What is the angle between the following vectors?

$\overrightarrow{A}=\hat{i}+\hat{j}+\hat{k}$ and $\overrightarrow{B}=-2\hat{i}-2\hat{j}-2\hat{k}$.

• A. ${45}^{\circ }$
• B. ${90}^{\circ }$
• C. $0^{\circ }$
• D. ${180}^{\circ }$

Answer 1

The correct option is D

${180}^{\circ }$

$\overrightarrow{A}.\overrightarrow{B}=|A||B|cos\theta or,cos\theta =\frac{\overrightarrow{A}.\overrightarrow{B}}{|A||B|}$ ----------------(i)
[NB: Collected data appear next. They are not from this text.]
(** What the queues leave alone. *)
Definition control (f : failover) := (f_role f, f_mclt f, auto_partner_down f, (f_me f, f_stos f), (partner_state f, partner_stos f), saved_state f, f_service f).
Definition served (f : failover) : Prop := f_service f = service_for (f_me f) (partner_state f).
Definition settled (f : failover) : Prop := f_me f = startup -> saved_state f <> startup.

Section machine.
Context (cur_time max_flying : Z) (sends commits : nat -> bool) (pool_leases : list (bool * nat)) (rebalanced : nat -> list nat).
Context (width : 0 <= max_flying < 2 ^ 32).

(** The queues are in order and know the leases of the pools. *)
Definition fit (f : failover) : Prop :=
  exists p, refines max_flying (f_queues f) p /\ knows p pool_leases.*2 /\ forall n, knows p (rebalanced n).

Lemma fit_queues q f : fit (set_queues q f) = (exists p, refines max_flying q p /\ knows p pool_leases.*2 /\ forall n, knows p (rebalanced n)).
Proof. done. Qed.
Lemma fit_same f f' : f_queues f' = f_queues f -> fit f -> fit f'.
Proof. unfold fit. by intros ->. Qed.
Lemma fit_act e f : fit f -> fit (act e f).
Proof. intros (p & Hq & Hk). exists (p_emit e p). split; [by apply refines_emit|done]. Qed.
Lemma fit_link x f : fit f -> fit (set_queues (set_link x (f_queues f)) f).
Proof. intros (p & Hq & Hk). exists (p_link x p). split; [by apply refines_link|done]. Qed.
Lemma fit_transmit m f : fit f -> fit (transmit m f).
Proof. intros Hf. unfold transmit. destruct (link_to f); [|done]. apply (fit_act (m z) (set_queues (set_link (Some (u32 (z + 1))) (f_queues f)) f)). by apply fit_link. Qed.

(** A computation on the queues. *)
Lemma knows_dom p p' l : dom (infos p') = dom (infos p) -> knows p l -> knows p' l.
Proof. intros Hd Hk. eapply List.Forall_impl; [|exact Hk]. intros i Hi. simpl in Hi |- *. apply elem_of_dom. rewrite Hd. by apply elem_of_dom. Qed.
Lemma on_queues_ok f r : (forall p, refines max_flying (f_queues f) p -> knows p pool_leases.*2 -> (forall n, knows p (rebalanced n)) ->
    exists p', meets max_flying r p' /\ dom (infos p') = dom (infos p)) ->
  fit f -> gives (on_queues f r) (fun f' => fit f' /\ control f' = control f).
Proof.
  intros Hr (p & Hq & Hk & Hn). destruct (Hr p Hq Hk Hn) as (p' & (q' & -> & Hq') & Hd). exists (set_queues q' f). split; [done|]. split; [|done].
  exists p'. split; [done|]. split; [by eapply knows_dom|]. intros n. by eapply knows_dom.
Qed.
Lemma on_queues_event e f : (forall p, knows p pool_leases.*2 -> (forall n, knows p (rebalanced n)) -> knows p (about e)) -> fit f ->
  gives (on_queues f (performed max_flying sends commits e (f_queues f))) (fun f' => fit f' /\ control f' = control f).
Proof.
  intros He. apply on_queues_ok. intros p Hq Hk Hn. exists (promised max_flying sends commits e p). split; [|by apply promised_dom].
  apply performed_ok; auto.
Qed.
Lemma queue_all_ok ls : forall q p, refines max_flying q p -> knows p ls ->
  exists p', meets max_flying (queue_all max_flying sends commits ls q) p' /\ dom (infos p') = dom (infos p).
Proof.
  induction ls as [|i ls IH]; intros q p Hq Hk; [exists p; split; [by apply meets_done|done]|]. apply List.Forall_cons_iff in Hk as [Hi Hk]. cbn [queue_all].
  destruct (queued_ok max_flying sends commits width q p i false Hq Hi) as (q1 & -> & H1). dred. pose proof (promised_dom max_flying sends commits (Queued i false) p) as Hd. simpl in Hd.
  destruct (IH q1 _ H1) as (p' & Hp' & Hd'); [by eapply knows_dom|]. exists p'. split; [done|]. by rewrite Hd'.
Qed.
Lemma pool_balance_ok f : fit f -> gives (pool_balance max_flying sends commits rebalanced f) (fun f' => fit f' /\ control f' = control f).
Proof.
  intros Hf. unfold pool_balance. set (f1 := act PoolBalance _). assert (H1 : fit f1) by by do 2 apply fit_act.
  change (control f) with (control f1). apply on_queues_ok; [|done]. intros p Hq _ Hn. by apply queue_all_ok.
Qed.
Lemma generate_ok f : fit f -> gives (on_queues f (generate_update_queue max_flying sends commits false pool_leases (f_queues f))) (fun f' => fit f' /\ control f' = control f).
Proof.
  apply on_queues_ok. intros p Hq Hk _. exists (p_generate false pool_leases p). split; [by apply generate_update_queue_ok|apply p_generate_dom].
Qed.
Lemma send_ok f : fit f -> gives (on_queues f (send_updates max_flying sends commits (f_queues f))) (fun f' => fit f' /\ control f' = control f).
Proof. intros Hf. apply (on_queues_event SendUpdates); [|done]. intros. constructor. Qed.
Lemma rescind_ok f : fit f -> gives (on_queues f (rescind_updates (f_queues f))) (fun f' => fit f' /\ control f' = control f).
Proof. intros Hf. apply (on_queues_event Rescinded); [|done]. intros. constructor. Qed.

Lemma control_transmit m f : control (transmit m f) = control f.
Proof. unfold transmit. by destruct (link_to f). Qed.
Lemma request_all_ok f : fit f -> fit (send_update_request_all f) /\ control (send_update_request_all f) = control f.
Proof.
  intros Hf. unfold send_update_request_all. destruct (link_to f); [|done].
  split; [exact (fit_transmit UpdReqAll f Hf)|exact (control_transmit UpdReqAll f)].
Qed.
Lemma request_ok f : fit f -> fit (send_update_request f) /\ control (send_update_request f) = control f.
Proof.
  intros Hf. unfold send_update_request. destruct (link_to f); [|done]. destruct (bool_decide _); [by apply request_all_ok|].
  split; [exact (fit_transmit UpdReq f Hf)|exact (control_transmit UpdReq f)].
Qed.

(** ** Changing the state *)
Definition keeps_control (f f' : failover) : Prop := fit f' /\ control f' = control f.
Lemma entered_ok rd new f : fit f -> new <> recover_wait ->
  gives (entered cur_time max_flying sends commits pool_leases rebalanced rd new f) (keeps_control f).
Proof.
  intros Hf Hn. unfold keeps_control. destruct new; simpl; try done; try (apply gives_done; done).
  - apply gives_done. by split; [apply fit_act|].
  - eapply gives_bind; [by apply pool_balance_ok|]. intros f1 [H1 E1]. eapply gives_bind; [by apply generate_ok|]. intros f2 [H2 E2].
    destruct (update_tail (f_queues f2)); [|apply gives_done; split; [done|congruence]].
    eapply gives_mono; [by apply send_ok|]. intros f3 [H3 E3]. split; [done|congruence].
  - apply gives_done. destruct (_ =? _); [done|]. by split; [apply fit_act|].
  - apply gives_done. by split; [apply fit_act|].
  - apply gives_done. destruct (_ || _); [by apply request_ok|done].
  - apply gives_done. destruct (link_to f); [by apply request_all_ok|done].
Qed.

(** What has become of the state when the server was to move to [s]. *)
Record moved (s : failover_state) (f f' : failover) (ok : bool) : Prop := {
  m_fit : fit f';
  m_role : f_role f' = f_role f;
  m_partner : partner_state f' = partner_state f;
  m_saved : saved_state f' = if bool_decide (s = startup) && negb (bool_decide (f_me f = startup)) then f_me f else saved_state f;
  m_ok : ok = true -> (f_me f' = s \/ (s = recover_wait /\ f_me f' = recover_done)) /\ served f';
  m_failed : ok = false -> f_me f' = f_me f /\ f_stos f' = f_stos f /\ f_service f' = f_service f }.

Lemma record_ok f : fit f -> fit (record_state commits f).1 /\ control (record_state commits f).1 = control f.
Proof.
  intros Hf. unfold record_state. set (f1 := act _ f). assert (H1 : fit f1) by by apply fit_act. destruct (commits _); [|done].
  split; [|done]. exact (fit_act Commit f1 H1).
Qed.
Lemma rescinded_ok f : fit f ->
  gives (if rescinds (f_me f) then f ← on_queues f (rescind_updates (f_queues f)); Done (act (CancelTimer keepalive) f) else Done f) (keeps_control f).
Proof.
  intros Hf. destruct (rescinds _); [|by apply gives_done]. eapply gives_bind; [by apply rescind_ok|]. intros f1 [H1 E1].
  apply gives_done. by split; [apply fit_act|].
Qed.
But, $\overrightarrow{A}.\overrightarrow{B}=(\hat{i}+\hat{j}+\hat{k}).(-2\hat{i}-2\hat{j}-2\hat{k})$

$\overrightarrow{A}.\overrightarrow{B}=-2-2-2$

$\overrightarrow{A}.\overrightarrow{B}=-2-2-2=-6$

Again A = $|\overrightarrow{A}|=\sqrt{(1{)}^2+(1{)}^2+(1{)}^2}=\sqrt{3}$;

B = $|\overrightarrow{B}|=\sqrt{(-2{)}^2+(-2{)}^2+(-2{)}^2}=\sqrt{12}=2\sqrt{3}$

Now,$cos\theta =\frac{-6}{\sqrt{3}\times 2\sqrt{3}}=-1\Rightarrow \theta ={180}^{\circ }$